A veces en la vida no te queda más remedio que echar a andar sin pensar a dónde vas. Porque si lo pensaras, no te moverías. O lo echarías todo a rodar, te liarías la toalla a la cabeza y ardería Roma con Santiago.
Pero no lo haces, la mayoría de nosotros no tenemos el valor ni la clarividencia para hacerlo, así que sólo nos queda caminar en el desierto. Emprender esa travesía desnuda, desbrida, que nos permita justificarnos a nosotros mismos que todo tiene solución.
Caminar en el desierto, con la sed del que ansía agua, consuelo, descanso. Caminar solo, con la esperanza a cuestas de que algún día, en algún lugar, algo salga bien. Caminar en el desierto mientras aprendes a vivir con tus errores, mientras aprendes de ellos. Con el propósito de que al salir de tu desierto seas más fuerte, más sabio. Quizá más feliz.

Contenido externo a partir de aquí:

(** C4 as stated fails on a response that holds a tool-use block but whose
    stop reason is not ["tool_use"]: with a tool manager at hand, no tool is
    executed, the round has no tool result and no model call follows. *)
Lemma result_alignment_truncated_response :
  let run := run_mock "Query" None offered (Some (Ok "Search result"))
               [Ok truncated_response; Ok (text_response "unused")] in
  length (tool_requests (content truncated_response)) = 1 ∧
  (_execute_single_round Mock.create Mock.execute_tool generator
     (initial_state "Query" offered (Some (Ok "Search result"))) prompt
     (mkRun [Ok truncated_response; Ok (text_response "unused")] [])).1
  = Ok (mkRoundResponse None false [] None
          (Some "'ToolUseBlock' object has no attribute 'text'")) ∧
  tool_calls (trace run.2) = [] ∧
  length (model_calls (trace run.2)) = 1 ∧
  run.1 = Ok "Error: 'ToolUseBlock' object has no attribute 'text'".
Proof. vm_compute. by repeat split. Qed.

(** The first of two requests fails, the second is executed all the same. *)
Lemma tool_failure_first_of_two :
  ∃ results_after st_after,
    handle_blocks Mock.execute_tool [search_block "tool_456" "second query"]
      (Raise (Exn "ChromaDB connection error")) []
      (mkRun [] ([ModelCall first_params (Ok two_requests)] ++
                 [ToolCall "search_course_content" [("query", VStr "first query")]
                    (Raise (Exn "ChromaDB connection error"))]))
    = (Ok results_after, st_after) ∧
    length results_after = 1 ∧
    tool_calls (trace st_after) =
      [] ++ ("search_course_content", [("query", VStr "first query")]) ::
        [("search_course_content", [("query", VStr "second query")])] ∧
    _execute_single_round Mock.create Mock.execute_tool generator
      (initial_state "Search for multiple things" offered
         (Some (Raise (Exn "ChromaDB connection error")))) prompt
      (mkRun [Ok two_requests] [])
    = (Ok (mkRoundResponse (Some two_requests) true
             ([] ++ mkToolResult "tool_result" "tool_123"
                      "Tool execution failed: ChromaDB connection error"
                 :: results_after) None None),
       st_after).
Proof.
  apply (tool_failure_contained Mock.create Mock.execute_tool generator prompt
           (initial_state "Search for multiple things" offered
              (Some (Raise (Exn "ChromaDB connection error"))))
           (mkRun [Ok two_requests] []) (Raise (Exn "ChromaDB connection error"))
           two_requests [] [] "tool_123" "search_course_content"
           [("query", VStr "first query")]
           [search_block "tool_456" "second query"] []
           (mkRun [] [ModelCall first_params (Ok two_requests)])
           (Exn "ChromaDB connection error") []).
  all: reflexivity.
Defined.

(** Without a tool manager a request for tools is answered by the text that
    comes before it. *)
Lemma without_tool_manager_text_first :
  (run_mock "Query" None offered None
     [Ok (mkResponse [TextBlock "Let me search."; search_block "tool_1" "basics"]
            "tool_use")]).1
  = Ok "Let me search.".
Proof.
  apply (proj2 (proj2 (without_tool_manager (TM:=ToolManager) Mock.create
                         Mock.execute_tool prompt generator "Query" None offered
                         [Ok (mkResponse [TextBlock "Let me search.";
                                          search_block "tool_1" "basics"]
                                "tool_use")]
                         (mkResponse [TextBlock "Let me search.";
                                      search_block "tool_1" "basics"] "tool_use")))).
  reflexivity.
Defined.

(** C9 as stated fails when the text of the first block is empty: reading
    it does not raise, and the string returned is not that text. *)
Lemma without_tool_manager_empty_text :
  let run := run_mock "Query" None offered None [Ok empty_text_then_tool] in
  content_0_text empty_text_then_tool = Ok "" ∧
  model_outcomes (trace run.2) = [Ok empty_text_then_tool] ∧
  tool_calls (trace run.2) = [] ∧
  run.1 = Ok "No response generated".
Proof. vm_compute. by repeat split. Qed.

(** An empty answer in the second round. *)
Lemma no_response_generated_second_round :
  (run_mock "Query" None offered (Some (Ok "Search result"))
     [Ok (tool_use_response "tool_1" "basics"); Ok (text_response "")]).1
  = Ok "No response generated".
Proof.
  apply (proj2 (no_response_generated Mock.create Mock.execute_tool prompt generator
                  "Query" None offered (Some (Ok "Search result"))
                  [Ok (tool_use_response "tool_1" "basics"); Ok (text_response "")]
                  (text_response ""))).
  - reflexivity.
  - simpl. lia.
  - reflexivity.
Defined.

(** The three outputs: the error of the backend as it is, the scenario of
    an empty filtered search, and the two blocks of a search with rows, the
    second without a lesson number, a blank line between them. *)
Lemma execute_output_three_cases :
  (Retrieval.execute (Retrieval.mkCourseSearchTool (store_of results_error) [])
     "query" None None).1
  = "Database connection failed" ∧
  (Retrieval.execute (Retrieval.mkCourseSearchTool (store_of results_empty) [])
     "x" (Some "NoSuch") (Some 9%Z)).1
  = "No relevant content found in course 'NoSuch' in lesson 9." ∧
  (Retrieval.execute (Retrieval.mkCourseSearchTool (store_of results_success) [])
     "machine learning" None None).1
  = "[Introduction to Machine Learning - Lesson 1]" +:+
    String (ascii_of_nat 10)
      ("Machine learning is a subset of artificial intelligence." +:+
       String (ascii_of_nat 10) (String (ascii_of_nat 10)
         ("[Introduction to Machine Learning]" +:+
          String (ascii_of_nat 10) "Linear regression is a statistical method."))).
Proof.
  split_and!.
  - destruct (execute_output
                (Retrieval.mkCourseSearchTool (store_of results_error) [])
                "query" None None) as (Herror & _ & _).
    exact (Herror "Database connection failed" eq_refl).
  - destruct (execute_output
                (Retrieval.mkCourseSearchTool (store_of results_empty) [])
                "x" (Some "NoSuch") (Some 9%Z)) as (_ & Hempty & _).
    exact (Hempty eq_refl eq_refl).
  - destruct (execute_output
                (Retrieval.mkCourseSearchTool (store_of results_success) [])
                "machine learning" None None) as (_ & _ & Hrows).
    destruct (Hrows eq_refl ltac:(discriminate))
      as (blocks & Hlength & Hblocks & ->).
    pose proof (Hblocks 0 _ _ eq_refl eq_refl) as Hfirst.
    pose proof (Hblocks 1 _ _ eq_refl eq_refl) as Hsecond.
    destruct blocks as [|first [|second [|third blocks]]]; try discriminate Hlength.
    injection Hfirst as ->. injection Hsecond as ->. reflexivity.
Defined.

(** A search with rows after an earlier one: the citations of its two rows,
    and nothing of what the tool held before. *)
Lemma sources_replaced_after_search :
  Retrieval.last_sources
    (Retrieval.execute
       (Retrieval.mkCourseSearchTool (store_of results_success)
          [Retrieval.mkSource "Lesson 7: Earlier search" None])
       "machine learning" None None).2
  = [Retrieval.mkSource "Lesson 1: Introduction to ML"
       (Some "https://example.com/lesson1");
     Retrieval.mkSource "Introduction to Machine Learning" None].
Proof.
  destruct (sources_replaced
              (Retrieval.mkCourseSearchTool (store_of results_success)
                 [Retrieval.mkSource "Lesson 7: Earlier search" None])
              "machine learning" None None)
    as (_ & Hrows & _).
  exact (Hrows eq_refl).
Defined.

Local Abbreviation registry :=
  (Retrieval.register_tool
     (Retrieval.mkCourseSearchTool (store_of results_success) []) ∅).
Local Abbreviation bogus_request :=
  (mkResponse [ToolUseBlock "tool_1" "bogus" [("query", VStr "x")]] "tool_use").
Local Abbreviation registry_state :=
  (initial_state "Query" offered (Some ())).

Además, según ciertos libros poco recomendables, el desierto esconde tesoros inimaginables, caravanas de camellos hacia tu corazón, oasis donde reponer fuerzas, mujeres de tez morena y ojos profundos como estanques, puestas de sol infinitas, flores bellas como la aurora…
A veces el desierto no es tan seco y vacío como aparenta, simplemente hay que saber encontrar lo que se busca.